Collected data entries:
Lemma draw_all_app ts st l1 l2 : draw_all rate_on ts st (l1 ++ l2) = '(st1, r1) ← draw_all rate_on ts st l1; '(st2, r2) ← draw_all rate_on ts st1 l2; Some (st2, r1 ++ r2).
Proof.
  revert st. induction l1 as [|r l1 IH]; intros st; cbn; [by destruct (draw_all _ _ _ _) as [[]|]|]. destruct (draw_record _ _ _ _) as [[st1 r']|]; [|done]. cbn. rewrite IH.
  destruct (draw_all rate_on ts st1 l1) as [[]|]; [|done]. cbn. by destruct (draw_all _ _ _ _) as [[]|].
Qed.

(** Drawing again changes nothing *)
Lemma draw_all_idem ts st l st' l' : draw_all rate_on ts st l = Some (st', l') → Forall2 same_event l l' ∧ draw_all rate_on ts st l' = Some (st', l').
Proof.
  revert st st' l'. induction l as [|r l IH]; intros st st' l' H; cbn in H; [injection H as <- <-; by repeat constructor|]. apply bind_Some in H as ([st1 r'] & H1 & H). apply bind_Some in H as ([st2 rs] & H2 & [= <- <-]).
  apply draw_record_spec in H1 as [Hs H1]. apply IH in H2 as [Hf H2]. split; [by constructor|]. cbn. rewrite H1. cbn. rewrite H2. done.
Qed.

Lemma draw_all_keys ts st l st' l' : draw_all rate_on ts st l = Some (st', l') → key <$> l' = key <$> l.
Proof. intros H. apply draw_all_idem in H as [H _]. induction H as [|r r' l l' Hr _ IH]; cbn; [done|]. rewrite IH. by rewrite (proj1 (same_event_key _ _ Hr)). Qed.

Lemma draw_record_dom ts st r st' r' : draw_record rate_on ts st r = Some (st', r') → ∀ i, is_Some (st' !! i) ↔ is_Some (st !! i).
Proof.
  unfold draw_record. intros H i. apply bind_Some in H as ([st1 a] & Hd & H). injection H as <- <-. destruct (best_commitment r ts) as [c|]; [|by injection Hd as <- <-]. apply bind_Some in Hd as (s & Hs & Hd). apply bind_Some in Hd as ([s' a'] & _ & [= <- <-]).
  destruct (decide (i = c_id c)) as [->|]; [rewrite lookup_insert_eq, Hs; done|by rewrite lookup_insert_ne].
Qed.

Lemma draw_all_dom ts st l st' l' : draw_all rate_on ts st l = Some (st', l') → ∀ i, is_Some (st' !! i) ↔ is_Some (st !! i).
Proof.
  revert st st' l'. induction l as [|r l IH]; intros st st' l' H i; cbn in H; [by injection H as <- <-|]. apply bind_Some in H as ([st1 r'] & H1 & H). apply bind_Some in H as ([st2 rs] & H2 & [= <- <-]). by rewrite (IH _ _ _ H2), (draw_record_dom _ _ _ _ _ H1).
Qed.
Lemma late_record_reachable : reachable CommitmentExample.no_rate local_date local_start false after.
Proof.
  destruct later_reachable as [t Hr]. exists t. transitivity later.
  { clear -Hr. induction Hr as [|x y z Hxy _ IH]; [apply rtc_refl|]. eapply rtc_l; [|exact IH].
    destruct Hxy; [by apply step_tick|by apply step_write|by eapply step_create|by eapply step_update|apply step_restate|apply step_settle|by apply step_begin|by eapply step_page|by apply step_finish|apply step_crash]. }
  assert (after = finished (Nat.iter 4 paged (begun (tick (finished (Nat.iter 4 paged racing)) (9 * DAY))))) as -> by (vm_compute; reflexivity).
  eapply rtc_l; [apply begun_step; vm_compute; reflexivity|]. etransitivity; [apply (pages_steps _ 2)|].
  eapply rtc_l; [apply step_write with (r := usage_at 2 (3 * DAY + 1) (700000 # 1)); [reflexivity|reflexivity| |done]; apply (bool_decide_unpack _); vm_compute; exact I|].
  etransitivity; [apply (pages_steps _ 4)|]. eapply rtc_l; [apply finished_step; vm_compute; reflexivity|]. eapply rtc_l; [apply (step_tick _ _ _ _ _ (9 * DAY)); vm_compute; discriminate|].
  eapply rtc_l; [apply begun_step; vm_compute; reflexivity|]. etransitivity; [apply (pages_steps _ 4)|]. apply rtc_once, finished_step. vm_compute. reflexivity.
Qed.
End LateRecord.
Import LateRecord.

(** A record that arrives behind an append pass, inside its window, is not marked (the watermarks are still those before the window), and the pass then moves the
    watermark past it: it is never drawn, though a replay would draw it *)
Theorem late_record_is_lost :
  reachable CommitmentExample.no_rate local_date local_start false after ∧ settled (commitments after) ∧ (Forall (λ c, ∃ w, recomputed_through c = Some w ∧ 3 * DAY + 1 < w) (commitments after)) ∧ (assignment <$> records after) = [(Some 1, false, 0%Q); unassigned] ∧
  (snd <$> draw_all CommitmentExample.no_rate (terms <$> commitments after) (start_states (terms <$> commitments after)) (records after)) = Some [assign (Some 1, false, 0%Q) (usage_at 1 DAY (600000 # 1)); assign (Some 1, true, 300000 # 1) (usage_at 2 (3 * DAY + 1) (700000 # 1))].
Proof.
  split_and!; [exact late_record_reachable|apply settledb_settled; vm_compute; reflexivity| |vm_compute; reflexivity|vm_compute; reflexivity]. vm_compute. repeat constructor. eexists. split; reflexivity.
Qed.

(** The flags of a provider whose commitments are all closed are cleared before the replay, and there is no watermark to drop: when that replay stops before its first page, no later recompute does anything, and the records keep their
    assignment to the closed commitment *)
Theorem closed_replay_is_not_repeated :
  let closed := crashed (begun (change later None true)) in
  begin_recompute local_date local_start (commitments closed) (now closed + 30 * DAY) = None ∧ (assignment <$> records closed) = [(Some 1, false, 0%Q)].
Proof. split; vm_compute; reflexivity. Qed.

(** Closing a commitment together with an earlier end replays only to the new end: the records past it keep their assignment *)
Theorem shortened_and_closed_keeps_assignments :
  let after := recompute (change later (Some 1) true) in
  begin_recompute local_date local_start (commitments after) (now after + 30 * DAY) = None ∧ (assignment <$> records after) = [(Some 1, false, 0%Q)].
Proof. split; vm_compute; reflexivity. Qed.
(** C32. Consider runs of the transactions that the database accepts: writes of records, revisions (repriced, attributed anew, assigned to a commitment) and rebuilds of days, in any
    order. (With PostgreSQL's check of proposed rows, [pc], a revision that moves a record to another row is not among them, see [revision_is_refused].) Suppose every record has
    trimmed values, no bar in a value other than its model, and a non-negative number of calls, and no two records have values of different texts with the same digest.
    Then the rollup table is the aggregate of the usage records: each row holds the sums of the records of its day and values and counts at least one of them, no row is missing,
    rebuilding any day succeeds and changes nothing, and the next write of such records is accepted. (A model name that is cut may not be trimmed, see [cut_names_break_the_rebuild].) *)
Theorem rollup_is_the_sum pc reporting_date day_start `{BillingZone reporting_date day_start} U s :
  (∀ r, U r → dims_wf (r_dims r) ∧ 0 ≤ calls r) → (∀ r r', U r → U r' → dims_hash (dims_of r) = dims_hash (dims_of r') → dims_text (dims_of r) = dims_text (dims_of r')) →
  reachable pc reporting_date day_start U s →
  table s = aggregate (books s) ∧ (∀ day, rebuild_day day_start (table s) (books s) day = Ok (table s)) ∧
  (∀ k row, table s !! k = Some row → row.2 = total k (books s) ∧ 0 < record_count row.2) ∧ (∀ r, r ∈ books s → is_Some (table s !! rkey r)) ∧
  (∀ rows, Forall U rows → ∃ t, apply_deltas pc (table s) (aggregate rows) = Ok t).
Proof.
  intros Hwf Hh Hr. destruct (text_no_collision U (λ r Hr, proj1 (Hwf r Hr)) Hh) as [Hst Hnc]. assert (∀ r, U r → 0 ≤ calls r) as Hc by (intros r HU; by apply Hwf). apply reachable_books_ok in Hr as (HU & Hd & Hs); try assumption. split_and!.
  - eapply (sums_unique U); [done|done|done|apply aggregate_sums].
  - intros day. eapply (rebuild_same U); eassumption.
  - intros k row E. specialize (Hs k). rewrite E in Hs. destruct Hs as (E2 & r & Hin & Ek & _). split; [done|]. rewrite E2. apply total_some. by exists r.
  - intros r Hin. specialize (Hs (rkey r)). destruct (table s !! rkey r); [done|]. by destruct (Hs r Hin).
  - intros rows Hrows. by eapply (rollup_write_ok pc U).
Qed.

Module RollupExample.
Definition rdims (model : string) (commitment : option string) : Dims :=
  [Some "2026-03-02"; None; None; Some "agent"; None; Some "lending"; Some "kyc"; Some "agent"; None; Some "openai"; Some model; Some "llm"; Some "input_tokens"; Some "USD"; None; Some "card"; commitment; None; None; Some "prod"; None].
Definition use (model : string) (commitment : option string) : UsageRecord :=
  {| r_event_time := 100; r_event_date := 0; r_dims := rdims model commitment; quantity := 5000000; amount := Some 70; amount_inr := None; unpriced := false; unconverted := true; overage := false; overage_quantity := 0; calls := 1;
     fx_estimated := false; allocated := false; quantity_estimated := false; price_estimated := true |}.
Definition plain_use := use "gpt|4" None.
Definition committed_use := use "gpt|4" (Some "c1").
Definition the_uses (r : UsageRecord) : Prop := r = plain_use ∨ r = committed_use.
Definition applied (t d : Rows) : Rows := match apply_deltas false t d with Ok t => t | Err _ => ∅ end.
Definition is_applied (t d : Rows) : bool := match apply_deltas false t d with Ok _ => true | Err _ => false end.
Lemma applied_eq t d : is_applied t d = true → apply_deltas false t d = Ok (applied t d).
Proof. unfold is_applied, applied. by destruct (apply_deltas false t d). Qed.

Definition written : Books := {| books := [plain_use; plain_use]; table := applied ∅ (aggregate [plain_use; plain_use]) |}.
Definition assigned : Books := {| books := [committed_use; plain_use]; table := applied (table written) (move ∅ plain_use committed_use) |}.

Lemma uses_wf r : the_uses r → dims_wf (r_dims r) ∧ 0 ≤ calls r.
Proof.
  assert (∀ l : Dims, forallb (λ v : option string, match v with None => true | Some s => forallb (λ c, negb (Ascii.eqb c bar)) (chars s) && negb (String.eqb s "~") end) l = true → Forall code_value l) as Hl.
  { intros l H. apply Forall_forall. intros [x|] Hx; [|done]. rewrite forallb_forall in H. apply list_elem_of_In, H in Hx. apply andb_true_iff in Hx as [Hc Hne]. rewrite forallb_forall in Hc. split; [|intros ->; done]. intros Hin. apply list_elem_of_In, Hc in Hin. by rewrite Ascii.eqb_refl in Hin. }
  intros [->| ->]; (split; [|done]); [set (d := rdims "gpt|4" None)|set (d := rdims "gpt|4" (Some "c1"))]; exists (take 10 d), "gpt|4", (drop 11 d); (split; [reflexivity|]); (split; [reflexivity|]); (split; [reflexivity|]); (split; [apply Hl; vm_compute; reflexivity|split; [apply Hl; vm_compute; reflexivity|vm_compute; reflexivity]]).
Qed.

Lemma assigned_reachable : reachable false (billing_date_at 0) (day_start_at 0) the_uses assigned.
Proof.
  eapply rtc_l; [apply (step_write _ _ _ _ _ [plain_use; plain_use] (table written))|eapply rtc_l; [|apply rtc_refl]].
  - repeat constructor.
  - repeat constructor.
  - apply applied_eq. vm_compute. reflexivity.
  - apply (step_revise _ _ _ _ written [(0%nat, committed_use)] [committed_use; plain_use] (move ∅ plain_use committed_use) (table assigned)).
    + apply Forall_singleton. by right.
    + apply Forall_singleton. by exists plain_use.
    + reflexivity.
    + apply applied_eq. vm_compute. reflexivity.
Qed.
End RollupExample.

(** The example: two records are written, the first is assigned to a commitment *)
Lemma rollup_is_the_sum_witness : table RollupExample.assigned = aggregate [RollupExample.committed_use; RollupExample.plain_use].
Proof.
  refine (proj1 (rollup_is_the_sum false (billing_date_at 0) (day_start_at 0) RollupExample.the_uses RollupExample.assigned RollupExample.uses_wf _ RollupExample.assigned_reachable)).
  intros r r' [->| ->] [->| ->] E; try reflexivity; exfalso; vm_compute in E; discriminate E.
Defined.
(** * stan-bench: a shallow embedding of [main/main.go]

    The program is the NATS Streaming benchmark driver: [main] validates its
    flags, starts [numSubs] subscriber goroutines ([runSubscriber]), then
    [numPubs] publisher goroutines ([runPublisher]), and reports the samples
    they hand to the [bench] package.

    The embedding follows the source function by function.  Go integers are
    [Z] with the wrap-around of their width written out; goroutines that
    share memory are interleaved by a labelled step function in which every
    blocking or atomic operation of the source is one step. *)

From Stdlib Require Import ZArith Lia List Bool String Ascii.
From Stdlib Require Import DecimalString DecimalNat.
From stdpp Require Import base tactics option list.
Import ListNotations.

Local Open Scope Z_scope.

(* ===================================================================== *)
(** * Part I: the program                                                  *)
(* ===================================================================== *)

(** ** Go integers *)

Module Go.

(** Two's-complement reading of [z] on [w] bits: the value a Go signed
    integer of that width holds after an arithmetic operation or after a
    conversion such as [int32(numMsgs)]. *)
Definition wrap (w : Z) (z : Z) : Z :=
  (z + 2 ^ (w - 1)) mod 2 ^ w - 2 ^ (w - 1).

Definition int32 (z : Z) : Z := wrap 32 z.
Definition int (z : Z) : Z := wrap 64 z.

Definition max_int32 : Z := 2 ^ 31 - 1.
Definition max_int : Z := 2 ^ 63 - 1.

(** [strings.Contains s substr]. *)
Fixpoint Contains (s substr : string) : bool :=
  String.prefix substr s ||
  match s with
  | EmptyString => false
  | String _ s' => Contains s' substr
  end.

(** [len(s) > 0] on a string. *)
Definition nonempty (s : string) : bool :=
  match s with EmptyString => false | String _ _ => true end.

End Go.

(** ** The [bench] package *)

Module Bench.

(** Modelled from the spec: [bench.MsgsPerClient] belongs to the imported
    package [github.com/nats-io/nats.go/bench]; only its call in [main]
    (line 130) is part of this repository.  The definition follows the
    specification of MessageShares: every publisher gets the quotient, and
    the first [total mod publisherCount] publishers one message more
    ([share] is the count of publisher [i]).  Division and remainder are
    Go's (truncating) ones. *)
Definition share (mc extra : Z) (i : nat) : Z :=
  if Z.of_nat i <? extra then mc + 1 else mc.

Definition MsgsPerClient (numMsgs numClients : Z) : list Z :=
  let mc := Z.quot numMsgs numClients in
  let extra := Z.rem numMsgs numClients in
  map (share mc extra) (seq 0 (Z.to_nat numClients)).

(** [bench.Sample], as far as [bench.NewSample] fills it from the driver:
    message count, message size and the two timestamps. *)
Record Sample := NewSample {
  JobMsgCnt : Z;
  MsgSize : Z;
  Start : Z;
  End : Z
}.

End Bench.

(** Sum, largest and smallest entry of a sequence of shares. *)
Definition sumZ (l : list Z) : Z := fold_right Z.add 0 l.
Definition maxZ (l : list Z) : Z := fold_right Z.max (hd 0 l) l.
Definition minZ (l : list Z) : Z := fold_right Z.min (hd 0 l) l.

(** ** [main]: flags and connect options (lines 56-108) *)

Module Args.

(** The flags [main] reads before it starts any worker. *)
Record flags := {
  urls : string;        (* -s *)
  userCreds : string;   (* -creds *)
  certDir : string;     (* -cd *)
  certFile : string;    (* -cf *)
  certKey : string;     (* -ck *)
  user : string;        (* -u *)
  pswd : string;        (* -pw *)
  args : list string    (* flag.Args() *)
}.

(** [nats.Option] values appended to [opts]. *)
Inductive option_ :=
| Name (n : string)
| UserCredentials (file : string)
| UserInfo (u p : string)
| RootCAs (files : list string)
| ClientCert (cert key : string).

(** [usage] ends the process through [log.Fatalf]; otherwise [main] goes
    on to start the benchmark with the options it collected. *)
Inductive outcome :=
| Usage
| Proceed (opts : list option_).

(** Lines 82-108.  [glob] stands for
    [filepath.Glob(filepath.Join(dir, "*.pem"))]. *)
Definition setup (glob : string -> list string) (f : flags) : outcome :=
  if negb (length (args f) =? 1)%nat then Usage
  else
    let opts := [Name "NATS Streaming Benchmark"%string] in
    let opts :=
      if negb (String.eqb (userCreds f) EmptyString)
      then opts ++ [UserCredentials (userCreds f)] else opts in
    let opts :=
      if Go.nonempty (user f) && Go.nonempty (pswd f)
      then opts ++ [UserInfo (user f) (pswd f)] else opts in
    if Go.Contains (urls f) "tls://"%string then
      if Go.nonempty (certDir f) then
        Proceed (opts ++ [RootCAs (glob (certDir f))])
      else if Go.nonempty (certFile f) && Go.nonempty (certKey f) then
        Proceed (opts ++ [ClientCert (certFile f) (certKey f)])
      else Usage
    else Proceed opts.

(** The validation rule as the specification words it: usage is printed
    when the positional-argument count is not one, or when the URL is a
    TLS URL and none of credentials file, certificate directory,
    certificate file with key was given. *)
Definition spec_rejects (f : flags) : Prop :=
  length (args f) <> 1%nat \/
  (Go.Contains (urls f) "tls://"%string = true /\
   userCreds f = EmptyString /\
   certDir f = EmptyString /\
   ~ (certFile f <> EmptyString /\ certKey f <> EmptyString)).

End Args.

(** ** The payload of [runPublisher] (lines 169-173) *)

Module Payload.
(** * zedproxy: the credential cache and the retrying transports

    A shallow embedding of the token machinery of the reverse proxy
    (tokenProvider, tokenErrorTransport, tokenRetryTransport,
    newReverseProxy and fetchTokenFromURL) together with the properties
    its specification states about it.

    Go values are represented as follows.
    - [string] is a sequence of bytes, as in Go.
    - [time.Duration] is an int64 count of nanoseconds: a [Z] whose
      overflowing operations are wrapped with [wrap64].
    - [time.Time] is an instant, counted in nanoseconds from the zero
      instant [time.Time{}].
    - [error] values are compared by what they say.
    - Code that has effects (the clock, the refresh function, the network)
      runs in a state monad over the outside world [E], the provider cell
      and a trace of the calls that left the program. *)

From Stdlib Require Import ZArith List String Ascii Bool Lia.
Import ListNotations.
Local Open Scope string_scope.
Local Open Scope list_scope.
Local Open Scope Z_scope.

(** ** Go strings and [strings.TrimSpace] *)

Definition bytes := list ascii.

Definition byte_of (n : nat) : ascii := ascii_of_nat n.

(** The UTF-8 encodings of the code points for which [unicode.IsSpace]
    answers true: the six ASCII ones of the [asciiSpace] table, U+0085,
    U+00A0 and the other White_Space code points. *)
Definition spaceEncodings : list bytes :=
  map (map byte_of)
    [ [9]; [10]; [11]; [12]; [13]; [32]
    ; [194; 133]; [194; 160]
    ; [225; 154; 128]
    ; [226; 128; 128]; [226; 128; 129]; [226; 128; 130]; [226; 128; 131]
    ; [226; 128; 132]; [226; 128; 133]; [226; 128; 134]; [226; 128; 135]
    ; [226; 128; 136]; [226; 128; 137]; [226; 128; 138]
    ; [226; 128; 168]; [226; 128; 169]; [226; 128; 175]
    ; [226; 129; 159]
    ; [227; 128; 128] ]%nat.

(** [dropPrefix p s] is the rest of [s] after its prefix [p], if it has it. *)
Fixpoint dropPrefix (p s : bytes) : option bytes :=
  match p, s with
  | [], _ => Some s
  | a :: p', c :: s' => if Ascii.eqb a c then dropPrefix p' s' else None
  | _ :: _, [] => None
  end.

Fixpoint dropAny (ps : list bytes) (s : bytes) : option bytes :=
  match ps with
  | [] => None
  | p :: ps' =>
      match dropPrefix p s with
      | Some r => Some r
      | None => dropAny ps' s
      end
  end.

**WHAT THE TASK ASKS**
Out of the data above, give again only the lines starting at the one holding "(** The validation" and ending at the one holding "Module Payload.", unchanged.

**RESPONSE FOR THIS EXERCISE**
(** The validation rule as the specification words it: usage is printed
    when the positional-argument count is not one, or when the URL is a
    TLS URL and none of credentials file, certificate directory,
    certificate file with key was given. *)
Definition spec_rejects (f : flags) : Prop :=
  length (args f) <> 1%nat \/
  (Go.Contains (urls f) "tls://"%string = true /\
   userCreds f = EmptyString /\
   certDir f = EmptyString /\
   ~ (certFile f <> EmptyString /\ certKey f <> EmptyString)).

End Args.

(** ** The payload of [runPublisher] (lines 169-173) *)

Module Payload.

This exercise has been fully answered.